▶ _Task to carry out_: Given the entries that follow, write out exactly the lines starting at the one containing "db_wf (w_db w) -> ledgers" and ending at the one containing "destruct (reconcile_patch_spec n", both ends included, and only those.

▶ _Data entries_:
BEGIN

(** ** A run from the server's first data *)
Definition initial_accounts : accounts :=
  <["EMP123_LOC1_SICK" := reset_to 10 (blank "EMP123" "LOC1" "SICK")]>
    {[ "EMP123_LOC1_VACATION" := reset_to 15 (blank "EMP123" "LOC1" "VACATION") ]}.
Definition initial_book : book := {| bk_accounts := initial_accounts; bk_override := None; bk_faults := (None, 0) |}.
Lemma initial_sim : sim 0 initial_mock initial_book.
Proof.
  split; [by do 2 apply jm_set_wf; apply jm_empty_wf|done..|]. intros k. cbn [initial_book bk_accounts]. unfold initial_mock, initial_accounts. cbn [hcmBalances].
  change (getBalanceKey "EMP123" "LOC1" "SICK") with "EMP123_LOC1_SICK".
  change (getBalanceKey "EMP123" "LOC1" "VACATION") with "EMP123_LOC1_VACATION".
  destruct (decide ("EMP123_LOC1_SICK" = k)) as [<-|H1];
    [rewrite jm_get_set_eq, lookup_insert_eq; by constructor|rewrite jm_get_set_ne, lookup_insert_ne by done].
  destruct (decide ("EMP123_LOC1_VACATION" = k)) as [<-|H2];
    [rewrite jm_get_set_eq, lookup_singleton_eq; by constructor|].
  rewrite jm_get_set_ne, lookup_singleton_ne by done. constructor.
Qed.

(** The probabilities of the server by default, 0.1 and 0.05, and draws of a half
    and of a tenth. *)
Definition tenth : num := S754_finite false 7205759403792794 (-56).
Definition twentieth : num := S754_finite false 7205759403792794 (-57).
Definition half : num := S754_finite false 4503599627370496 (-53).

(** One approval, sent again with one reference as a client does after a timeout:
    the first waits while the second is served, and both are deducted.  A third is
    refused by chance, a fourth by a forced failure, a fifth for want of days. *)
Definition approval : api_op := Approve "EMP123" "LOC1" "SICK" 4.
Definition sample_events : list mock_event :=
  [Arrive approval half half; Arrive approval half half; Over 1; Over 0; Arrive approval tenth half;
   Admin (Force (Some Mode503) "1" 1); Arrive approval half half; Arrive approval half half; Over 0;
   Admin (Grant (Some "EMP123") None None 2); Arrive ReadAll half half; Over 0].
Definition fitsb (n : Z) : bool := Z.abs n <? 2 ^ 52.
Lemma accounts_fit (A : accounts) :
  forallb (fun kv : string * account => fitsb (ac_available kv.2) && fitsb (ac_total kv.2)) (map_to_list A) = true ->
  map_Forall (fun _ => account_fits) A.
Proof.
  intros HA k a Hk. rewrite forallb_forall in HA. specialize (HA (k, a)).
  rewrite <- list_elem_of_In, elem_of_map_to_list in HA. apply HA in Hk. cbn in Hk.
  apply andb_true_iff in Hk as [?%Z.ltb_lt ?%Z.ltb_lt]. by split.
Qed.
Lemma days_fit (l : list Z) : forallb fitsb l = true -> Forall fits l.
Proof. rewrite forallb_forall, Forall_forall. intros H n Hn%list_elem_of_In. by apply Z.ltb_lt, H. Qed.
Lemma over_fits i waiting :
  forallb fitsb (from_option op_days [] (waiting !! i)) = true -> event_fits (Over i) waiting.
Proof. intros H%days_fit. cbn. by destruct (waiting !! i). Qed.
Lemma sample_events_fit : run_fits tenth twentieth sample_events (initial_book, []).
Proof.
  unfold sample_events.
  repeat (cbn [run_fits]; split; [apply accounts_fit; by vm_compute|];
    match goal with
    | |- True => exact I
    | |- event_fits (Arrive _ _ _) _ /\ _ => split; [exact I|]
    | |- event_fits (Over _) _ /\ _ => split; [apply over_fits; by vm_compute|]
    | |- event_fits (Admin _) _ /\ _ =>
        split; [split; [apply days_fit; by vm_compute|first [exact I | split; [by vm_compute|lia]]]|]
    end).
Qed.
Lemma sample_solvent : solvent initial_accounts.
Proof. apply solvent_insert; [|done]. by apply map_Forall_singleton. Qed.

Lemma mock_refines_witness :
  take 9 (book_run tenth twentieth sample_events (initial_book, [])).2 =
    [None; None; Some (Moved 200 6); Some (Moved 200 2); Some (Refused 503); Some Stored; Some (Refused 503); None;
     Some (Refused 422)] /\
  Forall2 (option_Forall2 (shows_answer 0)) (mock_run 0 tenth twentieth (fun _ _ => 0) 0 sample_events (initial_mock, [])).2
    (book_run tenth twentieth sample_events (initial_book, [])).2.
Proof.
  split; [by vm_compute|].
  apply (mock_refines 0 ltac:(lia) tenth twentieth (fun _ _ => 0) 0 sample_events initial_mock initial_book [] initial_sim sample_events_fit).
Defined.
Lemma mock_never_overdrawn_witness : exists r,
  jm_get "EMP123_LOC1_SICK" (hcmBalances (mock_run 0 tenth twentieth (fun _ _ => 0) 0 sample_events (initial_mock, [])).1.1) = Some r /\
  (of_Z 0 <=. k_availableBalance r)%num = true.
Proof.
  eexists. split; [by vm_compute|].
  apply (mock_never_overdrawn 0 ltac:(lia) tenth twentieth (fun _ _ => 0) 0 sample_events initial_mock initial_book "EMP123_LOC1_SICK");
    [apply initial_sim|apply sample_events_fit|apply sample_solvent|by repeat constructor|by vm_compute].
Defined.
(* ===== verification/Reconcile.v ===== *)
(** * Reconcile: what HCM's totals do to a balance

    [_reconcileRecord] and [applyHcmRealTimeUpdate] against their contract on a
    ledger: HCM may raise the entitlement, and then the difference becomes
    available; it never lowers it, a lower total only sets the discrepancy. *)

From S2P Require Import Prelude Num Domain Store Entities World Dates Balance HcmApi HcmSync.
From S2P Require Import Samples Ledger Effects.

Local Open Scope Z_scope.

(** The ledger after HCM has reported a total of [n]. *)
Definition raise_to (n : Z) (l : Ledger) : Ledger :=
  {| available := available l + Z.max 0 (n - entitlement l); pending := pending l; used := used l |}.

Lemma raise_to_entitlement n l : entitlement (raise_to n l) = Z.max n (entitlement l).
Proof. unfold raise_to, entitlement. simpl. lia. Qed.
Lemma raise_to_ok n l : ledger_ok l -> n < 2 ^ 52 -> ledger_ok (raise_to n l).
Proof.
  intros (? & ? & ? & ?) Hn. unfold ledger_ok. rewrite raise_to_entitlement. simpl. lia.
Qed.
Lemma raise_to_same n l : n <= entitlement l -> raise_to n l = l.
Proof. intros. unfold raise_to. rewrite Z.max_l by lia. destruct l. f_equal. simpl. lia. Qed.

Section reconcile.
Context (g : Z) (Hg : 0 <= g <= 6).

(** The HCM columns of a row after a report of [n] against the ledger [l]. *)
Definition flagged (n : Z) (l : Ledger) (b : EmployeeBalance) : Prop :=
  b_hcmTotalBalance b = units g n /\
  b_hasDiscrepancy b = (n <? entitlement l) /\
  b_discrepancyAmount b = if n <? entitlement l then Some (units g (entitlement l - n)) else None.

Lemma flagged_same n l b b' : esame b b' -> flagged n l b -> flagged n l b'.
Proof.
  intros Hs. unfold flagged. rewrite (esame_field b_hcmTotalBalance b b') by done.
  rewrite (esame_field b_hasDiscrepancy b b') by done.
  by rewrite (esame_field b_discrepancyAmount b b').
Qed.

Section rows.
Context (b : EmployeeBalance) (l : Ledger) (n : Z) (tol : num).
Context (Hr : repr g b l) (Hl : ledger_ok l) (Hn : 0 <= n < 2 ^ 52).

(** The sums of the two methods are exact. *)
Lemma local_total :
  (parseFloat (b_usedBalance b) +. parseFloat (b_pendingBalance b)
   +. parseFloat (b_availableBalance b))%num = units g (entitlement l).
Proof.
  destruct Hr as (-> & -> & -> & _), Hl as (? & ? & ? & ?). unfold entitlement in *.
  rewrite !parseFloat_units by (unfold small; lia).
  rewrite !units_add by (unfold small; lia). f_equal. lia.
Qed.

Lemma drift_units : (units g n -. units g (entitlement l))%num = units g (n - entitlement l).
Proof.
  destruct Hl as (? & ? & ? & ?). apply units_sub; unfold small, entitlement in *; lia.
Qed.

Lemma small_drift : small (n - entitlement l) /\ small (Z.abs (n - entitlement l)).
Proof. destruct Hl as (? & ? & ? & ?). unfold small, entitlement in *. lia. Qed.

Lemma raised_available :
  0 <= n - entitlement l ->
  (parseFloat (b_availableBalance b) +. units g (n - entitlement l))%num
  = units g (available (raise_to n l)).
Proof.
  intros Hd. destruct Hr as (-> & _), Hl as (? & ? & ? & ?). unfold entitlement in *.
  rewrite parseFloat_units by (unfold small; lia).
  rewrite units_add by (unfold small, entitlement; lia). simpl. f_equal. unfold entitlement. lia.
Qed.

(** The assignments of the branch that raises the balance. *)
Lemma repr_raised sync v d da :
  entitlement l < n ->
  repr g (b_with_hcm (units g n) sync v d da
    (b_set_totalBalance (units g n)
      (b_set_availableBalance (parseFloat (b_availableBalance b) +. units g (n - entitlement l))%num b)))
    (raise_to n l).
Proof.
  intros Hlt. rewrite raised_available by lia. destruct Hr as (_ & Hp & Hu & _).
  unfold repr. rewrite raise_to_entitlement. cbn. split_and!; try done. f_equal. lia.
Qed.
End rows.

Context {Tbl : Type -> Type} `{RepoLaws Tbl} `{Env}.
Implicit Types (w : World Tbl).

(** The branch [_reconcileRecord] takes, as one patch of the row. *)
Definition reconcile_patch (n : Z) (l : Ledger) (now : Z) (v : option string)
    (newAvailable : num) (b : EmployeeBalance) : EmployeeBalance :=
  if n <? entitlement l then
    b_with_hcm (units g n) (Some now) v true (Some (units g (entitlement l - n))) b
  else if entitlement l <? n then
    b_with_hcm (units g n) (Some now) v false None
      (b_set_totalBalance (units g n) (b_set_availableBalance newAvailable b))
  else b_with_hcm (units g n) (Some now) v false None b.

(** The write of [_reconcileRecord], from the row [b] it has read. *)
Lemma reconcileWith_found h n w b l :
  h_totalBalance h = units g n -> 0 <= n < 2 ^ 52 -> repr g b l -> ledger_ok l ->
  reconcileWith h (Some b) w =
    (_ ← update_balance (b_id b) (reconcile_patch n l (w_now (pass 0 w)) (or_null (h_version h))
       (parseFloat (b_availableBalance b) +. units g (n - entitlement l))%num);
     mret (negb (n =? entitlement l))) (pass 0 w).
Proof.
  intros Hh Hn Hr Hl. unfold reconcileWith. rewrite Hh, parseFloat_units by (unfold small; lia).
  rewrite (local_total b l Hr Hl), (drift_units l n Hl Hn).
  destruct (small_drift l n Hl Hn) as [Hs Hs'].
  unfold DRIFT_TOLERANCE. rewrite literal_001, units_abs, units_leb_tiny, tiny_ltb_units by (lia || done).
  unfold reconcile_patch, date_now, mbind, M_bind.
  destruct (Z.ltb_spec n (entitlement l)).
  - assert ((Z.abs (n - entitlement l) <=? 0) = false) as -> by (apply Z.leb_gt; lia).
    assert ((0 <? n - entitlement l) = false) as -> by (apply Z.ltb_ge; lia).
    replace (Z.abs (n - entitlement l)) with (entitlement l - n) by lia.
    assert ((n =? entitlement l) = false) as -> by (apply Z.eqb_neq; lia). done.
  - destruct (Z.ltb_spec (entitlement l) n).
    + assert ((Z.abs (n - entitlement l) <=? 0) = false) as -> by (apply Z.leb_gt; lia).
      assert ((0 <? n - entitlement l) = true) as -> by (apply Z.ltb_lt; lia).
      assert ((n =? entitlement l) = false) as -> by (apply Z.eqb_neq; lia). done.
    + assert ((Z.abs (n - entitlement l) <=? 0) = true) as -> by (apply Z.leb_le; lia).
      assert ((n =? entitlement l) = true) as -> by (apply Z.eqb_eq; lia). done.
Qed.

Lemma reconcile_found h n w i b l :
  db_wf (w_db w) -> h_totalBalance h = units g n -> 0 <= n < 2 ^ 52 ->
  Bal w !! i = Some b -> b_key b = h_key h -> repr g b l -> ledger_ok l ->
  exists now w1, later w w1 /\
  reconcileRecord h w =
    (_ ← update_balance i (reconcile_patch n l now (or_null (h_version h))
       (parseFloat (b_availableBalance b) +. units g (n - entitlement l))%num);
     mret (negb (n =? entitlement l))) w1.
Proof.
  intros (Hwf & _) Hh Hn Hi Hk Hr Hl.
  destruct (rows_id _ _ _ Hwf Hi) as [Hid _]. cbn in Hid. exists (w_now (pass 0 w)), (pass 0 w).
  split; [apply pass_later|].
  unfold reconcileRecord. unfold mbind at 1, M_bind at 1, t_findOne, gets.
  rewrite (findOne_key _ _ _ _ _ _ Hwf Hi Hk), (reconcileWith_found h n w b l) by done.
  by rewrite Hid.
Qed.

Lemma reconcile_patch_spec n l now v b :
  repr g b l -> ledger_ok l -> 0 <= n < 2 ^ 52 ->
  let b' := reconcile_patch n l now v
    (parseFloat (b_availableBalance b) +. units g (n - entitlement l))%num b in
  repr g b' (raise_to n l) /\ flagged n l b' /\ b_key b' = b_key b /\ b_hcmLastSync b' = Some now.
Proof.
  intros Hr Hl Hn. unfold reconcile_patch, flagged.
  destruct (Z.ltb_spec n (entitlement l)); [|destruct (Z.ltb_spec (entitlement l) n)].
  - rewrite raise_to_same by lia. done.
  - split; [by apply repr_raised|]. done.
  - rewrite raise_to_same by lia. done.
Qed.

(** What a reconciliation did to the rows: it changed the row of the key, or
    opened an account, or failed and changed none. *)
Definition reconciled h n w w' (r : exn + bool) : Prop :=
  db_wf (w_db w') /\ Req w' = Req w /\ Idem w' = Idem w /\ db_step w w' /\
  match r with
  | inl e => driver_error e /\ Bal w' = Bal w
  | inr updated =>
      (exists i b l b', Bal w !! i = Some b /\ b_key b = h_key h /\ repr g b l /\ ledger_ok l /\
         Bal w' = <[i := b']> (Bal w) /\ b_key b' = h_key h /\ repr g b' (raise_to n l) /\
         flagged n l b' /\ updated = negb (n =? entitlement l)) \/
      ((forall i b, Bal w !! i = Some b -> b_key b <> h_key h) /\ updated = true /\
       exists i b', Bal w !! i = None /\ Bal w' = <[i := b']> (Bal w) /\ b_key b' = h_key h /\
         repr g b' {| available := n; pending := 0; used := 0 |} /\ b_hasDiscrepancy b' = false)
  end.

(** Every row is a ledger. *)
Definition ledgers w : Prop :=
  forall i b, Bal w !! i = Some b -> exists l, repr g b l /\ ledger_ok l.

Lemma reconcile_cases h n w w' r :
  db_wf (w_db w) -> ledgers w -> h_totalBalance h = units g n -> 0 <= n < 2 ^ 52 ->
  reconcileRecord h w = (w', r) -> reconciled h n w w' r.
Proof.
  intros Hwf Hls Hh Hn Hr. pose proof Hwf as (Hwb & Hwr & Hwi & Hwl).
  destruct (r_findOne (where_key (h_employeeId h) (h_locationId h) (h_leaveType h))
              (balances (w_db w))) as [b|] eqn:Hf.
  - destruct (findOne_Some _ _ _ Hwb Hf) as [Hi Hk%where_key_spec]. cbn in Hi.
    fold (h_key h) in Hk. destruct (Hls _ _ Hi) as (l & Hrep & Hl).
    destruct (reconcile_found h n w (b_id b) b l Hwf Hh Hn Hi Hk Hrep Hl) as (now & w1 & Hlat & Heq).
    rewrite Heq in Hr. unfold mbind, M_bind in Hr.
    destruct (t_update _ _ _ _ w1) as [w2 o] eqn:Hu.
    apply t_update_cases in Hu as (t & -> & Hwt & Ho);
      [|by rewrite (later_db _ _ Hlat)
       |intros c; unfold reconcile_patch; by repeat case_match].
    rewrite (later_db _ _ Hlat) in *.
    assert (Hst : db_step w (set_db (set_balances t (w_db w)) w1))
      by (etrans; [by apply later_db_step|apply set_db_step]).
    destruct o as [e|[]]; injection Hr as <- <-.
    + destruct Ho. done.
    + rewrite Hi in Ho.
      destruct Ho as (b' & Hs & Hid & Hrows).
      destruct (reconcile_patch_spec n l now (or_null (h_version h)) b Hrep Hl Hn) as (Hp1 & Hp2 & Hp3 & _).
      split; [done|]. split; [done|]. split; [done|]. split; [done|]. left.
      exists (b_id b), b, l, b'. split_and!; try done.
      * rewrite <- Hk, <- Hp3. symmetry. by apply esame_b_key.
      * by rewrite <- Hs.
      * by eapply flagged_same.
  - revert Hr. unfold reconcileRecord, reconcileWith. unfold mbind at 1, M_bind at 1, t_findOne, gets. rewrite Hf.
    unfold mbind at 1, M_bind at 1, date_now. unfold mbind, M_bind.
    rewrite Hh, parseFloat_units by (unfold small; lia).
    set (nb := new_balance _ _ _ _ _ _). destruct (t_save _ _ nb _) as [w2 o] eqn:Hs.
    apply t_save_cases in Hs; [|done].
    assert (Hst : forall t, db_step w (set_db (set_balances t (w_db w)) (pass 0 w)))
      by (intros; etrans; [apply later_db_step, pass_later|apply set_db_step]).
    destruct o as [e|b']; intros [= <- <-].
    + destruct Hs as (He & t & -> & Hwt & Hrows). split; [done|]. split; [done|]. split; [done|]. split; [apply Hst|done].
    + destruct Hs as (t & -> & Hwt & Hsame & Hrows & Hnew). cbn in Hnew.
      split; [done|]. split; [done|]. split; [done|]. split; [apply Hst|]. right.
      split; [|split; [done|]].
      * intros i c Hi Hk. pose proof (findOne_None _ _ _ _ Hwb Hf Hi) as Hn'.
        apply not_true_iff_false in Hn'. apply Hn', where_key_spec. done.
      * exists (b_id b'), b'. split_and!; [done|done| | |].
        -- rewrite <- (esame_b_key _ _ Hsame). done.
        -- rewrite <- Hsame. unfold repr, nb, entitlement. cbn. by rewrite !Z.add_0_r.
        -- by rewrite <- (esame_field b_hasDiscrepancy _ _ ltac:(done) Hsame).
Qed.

END

▶ _Output of the exercise_:
  db_wf (w_db w) -> ledgers w -> h_totalBalance h = units g n -> 0 <= n < 2 ^ 52 ->
  reconcileRecord h w = (w', r) -> reconciled h n w w' r.
Proof.
  intros Hwf Hls Hh Hn Hr. pose proof Hwf as (Hwb & Hwr & Hwi & Hwl).
  destruct (r_findOne (where_key (h_employeeId h) (h_locationId h) (h_leaveType h))
              (balances (w_db w))) as [b|] eqn:Hf.
  - destruct (findOne_Some _ _ _ Hwb Hf) as [Hi Hk%where_key_spec]. cbn in Hi.
    fold (h_key h) in Hk. destruct (Hls _ _ Hi) as (l & Hrep & Hl).
    destruct (reconcile_found h n w (b_id b) b l Hwf Hh Hn Hi Hk Hrep Hl) as (now & w1 & Hlat & Heq).
    rewrite Heq in Hr. unfold mbind, M_bind in Hr.
    destruct (t_update _ _ _ _ w1) as [w2 o] eqn:Hu.
    apply t_update_cases in Hu as (t & -> & Hwt & Ho);
      [|by rewrite (later_db _ _ Hlat)
       |intros c; unfold reconcile_patch; by repeat case_match].
    rewrite (later_db _ _ Hlat) in *.
    assert (Hst : db_step w (set_db (set_balances t (w_db w)) w1))
      by (etrans; [by apply later_db_step|apply set_db_step]).
    destruct o as [e|[]]; injection Hr as <- <-.
    + destruct Ho. done.
    + rewrite Hi in Ho.
      destruct Ho as (b' & Hs & Hid & Hrows).
      destruct (reconcile_patch_spec n l now (or_null (h_version h)) b Hrep Hl Hn) as (Hp1 & Hp2 & Hp3 & _).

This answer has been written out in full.